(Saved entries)
++++++

(** * emcee_specfit: likelihood, posterior, sampler set-up and credible bands

    A shallow embedding of [emcee_specfit.py].

    Numbers.  A numpy float64 is modelled as an exact real extended with the
    IEEE special values [+inf], [-inf] and [nan]: division by zero and the
    logarithm of a non-positive number produce them exactly as numpy does
    (with a warning, never an exception), and they propagate through the
    arithmetic by the IEEE rules.  Rounding, overflow and the sign of zero
    are abstracted away.

    Arrays are lists.  The observation set is the dictionary [data] of the
    source, a record of index-aligned columns holding measured (real)
    values. *)

From Stdlib Require Import Reals Lra Lia List Bool Arith ZArith String Sorted.
Import ListNotations.

Local Open Scope R_scope.

(** ** Floating-point values *)

Module NP.

Inductive float : Type :=
| Fin (r : R)
| PInf
| NInf
| NaN.

Definition finite (x : float) : Prop :=
  match x with Fin _ => True | _ => False end.

Definition Rltb (a b : R) : bool := if Rlt_dec a b then true else false.
Definition Rleb (a b : R) : bool := if Rle_dec a b then true else false.
Definition Reqb (a b : R) : bool := if Req_dec_T a b then true else false.
(** * youtube-ai-video-gen: authentication and generation core

    A shallow embedding of the session codec ([lib/auth/session]), the
    Access token verifier ([lib/auth/access]), the D1 accessors
    ([lib/db/client]) and the three generation route handlers
    ([app/api/generate/{script,image,tts}/route.ts]), the environment flags
    ([lib/env]), the middleware ([middleware.ts]) and the reading of the
    script provider's answer ([lib/ai/gemini]), followed by the properties
    established about them.

    Conventions of the embedding:
    - a JavaScript string is a [string]; its characters are the code units
      (those below 256, which is all that [ascii] can hold);
    - a [Uint8Array] is a [list byte];
    - a JavaScript integer is a [Z] (exact below 2^53, which is where the
      program uses them: versions, sizes, timestamps);
    - [x ?? y] on an optional field is [default y x] on an [option];
    - a function that can throw returns a [Result]; an [async] function that
      touches D1, KV, R2 or a provider is a state transformer on [World]. *)

From Stdlib Require Import ZArith Lia List Ascii String.
From Stdlib Require Import Sorting.Sorted.
From Stdlib.Strings Require Import Byte.
From stdpp Require Import base option list strings gmap.

Local Open Scope Z_scope.
#[local] Set Warnings "-register-all".

(* ================================================================== *)
(** * Part I: the program *)
(* ================================================================== *)

(** ** JavaScript values that cross the modelled boundaries *)
Module Js.

(** What a [throw] carries: an [Error] with its message, or anything else
    (for which the handlers record ["Unknown error"]). *)
Inductive Thrown :=
| ThrownError (message : string)
| ThrownOther.

Inductive Result (A : Type) :=
| Ok (a : A)
| Throw (e : Thrown).
Arguments Ok {A} a.
Arguments Throw {A} e.

Definition bind {A B} (r : Result A) (k : A -> Result B) : Result B :=
  match r with
  | Ok a => k a
  | Throw e => Throw e
  end.

(** [cause instanceof Error ? cause.message : "Unknown error"] *)
Definition error_message (cause : Thrown) : string :=
  match cause with
  | ThrownError m => m
  | ThrownOther => "Unknown error"
  end.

++++++

• TASK INSTRUCTIONS:
Copy the lines from the start of the data verbatim, stopping after the line containing "(** * youtube-ai-video-gen: authentication".

• SOLVED PROBLEM:
(** * emcee_specfit: likelihood, posterior, sampler set-up and credible bands

    A shallow embedding of [emcee_specfit.py].

    Numbers.  A numpy float64 is modelled as an exact real extended with the
    IEEE special values [+inf], [-inf] and [nan]: division by zero and the
    logarithm of a non-positive number produce them exactly as numpy does
    (with a warning, never an exception), and they propagate through the
    arithmetic by the IEEE rules.  Rounding, overflow and the sign of zero
    are abstracted away.

    Arrays are lists.  The observation set is the dictionary [data] of the
    source, a record of index-aligned columns holding measured (real)
    values. *)

From Stdlib Require Import Reals Lra Lia List Bool Arith ZArith String Sorted.
Import ListNotations.

Local Open Scope R_scope.

(** ** Floating-point values *)

Module NP.

Inductive float : Type :=
| Fin (r : R)
| PInf
| NInf
| NaN.

Definition finite (x : float) : Prop :=
  match x with Fin _ => True | _ => False end.

Definition Rltb (a b : R) : bool := if Rlt_dec a b then true else false.
Definition Rleb (a b : R) : bool := if Rle_dec a b then true else false.
Definition Reqb (a b : R) : bool := if Req_dec_T a b then true else false.
(** * youtube-ai-video-gen: authentication and generation core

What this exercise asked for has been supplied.